▶ _PROBLEM STATEMENT_
Go through the entries one line at a time, and gather every line that has the word "data".

▶ _PROVIDED INFORMATION_
--- START ---
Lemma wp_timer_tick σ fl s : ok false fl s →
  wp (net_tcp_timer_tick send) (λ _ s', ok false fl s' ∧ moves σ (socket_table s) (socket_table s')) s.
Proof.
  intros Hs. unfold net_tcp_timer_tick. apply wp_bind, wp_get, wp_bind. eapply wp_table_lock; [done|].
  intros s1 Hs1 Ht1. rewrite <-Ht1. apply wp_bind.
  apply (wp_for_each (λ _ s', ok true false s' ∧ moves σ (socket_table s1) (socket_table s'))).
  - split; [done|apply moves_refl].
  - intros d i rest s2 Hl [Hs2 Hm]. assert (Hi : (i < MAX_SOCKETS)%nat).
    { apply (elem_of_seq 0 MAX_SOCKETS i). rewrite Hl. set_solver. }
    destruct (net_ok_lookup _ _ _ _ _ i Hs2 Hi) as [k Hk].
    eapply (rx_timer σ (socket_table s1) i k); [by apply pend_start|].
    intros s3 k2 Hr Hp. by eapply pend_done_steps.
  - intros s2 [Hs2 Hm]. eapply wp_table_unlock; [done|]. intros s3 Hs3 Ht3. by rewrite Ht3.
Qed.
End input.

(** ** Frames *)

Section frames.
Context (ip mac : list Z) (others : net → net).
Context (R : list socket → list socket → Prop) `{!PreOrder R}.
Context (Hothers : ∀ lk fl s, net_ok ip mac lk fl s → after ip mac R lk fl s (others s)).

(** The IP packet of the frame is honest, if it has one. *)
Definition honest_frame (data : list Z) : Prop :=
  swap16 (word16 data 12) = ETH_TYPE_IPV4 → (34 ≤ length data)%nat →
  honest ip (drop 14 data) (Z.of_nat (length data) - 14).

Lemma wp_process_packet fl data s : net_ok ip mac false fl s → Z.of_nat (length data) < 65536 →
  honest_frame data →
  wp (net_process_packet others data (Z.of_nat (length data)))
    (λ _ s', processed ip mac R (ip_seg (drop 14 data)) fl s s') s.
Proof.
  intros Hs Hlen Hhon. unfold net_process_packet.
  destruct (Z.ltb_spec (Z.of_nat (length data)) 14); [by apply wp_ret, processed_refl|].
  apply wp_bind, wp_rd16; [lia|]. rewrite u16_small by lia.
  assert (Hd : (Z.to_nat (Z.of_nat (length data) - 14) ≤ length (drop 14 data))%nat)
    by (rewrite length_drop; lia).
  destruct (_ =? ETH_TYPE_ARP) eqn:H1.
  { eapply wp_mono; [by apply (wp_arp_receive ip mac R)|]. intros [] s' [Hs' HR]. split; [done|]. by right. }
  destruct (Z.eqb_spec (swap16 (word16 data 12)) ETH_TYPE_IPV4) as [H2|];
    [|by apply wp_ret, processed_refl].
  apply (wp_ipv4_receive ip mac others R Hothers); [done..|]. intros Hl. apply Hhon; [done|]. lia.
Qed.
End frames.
--- END ---
▶ _RESULT_
Definition honest_frame (data : list Z) : Prop :=
  swap16 (word16 data 12) = ETH_TYPE_IPV4 → (34 ≤ length data)%nat →
  honest ip (drop 14 data) (Z.of_nat (length data) - 14).
Lemma wp_process_packet fl data s : net_ok ip mac false fl s → Z.of_nat (length data) < 65536 →
  honest_frame data →
  wp (net_process_packet others data (Z.of_nat (length data)))
    (λ _ s', processed ip mac R (ip_seg (drop 14 data)) fl s s') s.
  destruct (Z.ltb_spec (Z.of_nat (length data)) 14); [by apply wp_ret, processed_refl|].
  assert (Hd : (Z.to_nat (Z.of_nat (length data) - 14) ≤ length (drop 14 data))%nat)
  destruct (Z.eqb_spec (swap16 (word16 data 12)) ETH_TYPE_IPV4) as [H2|];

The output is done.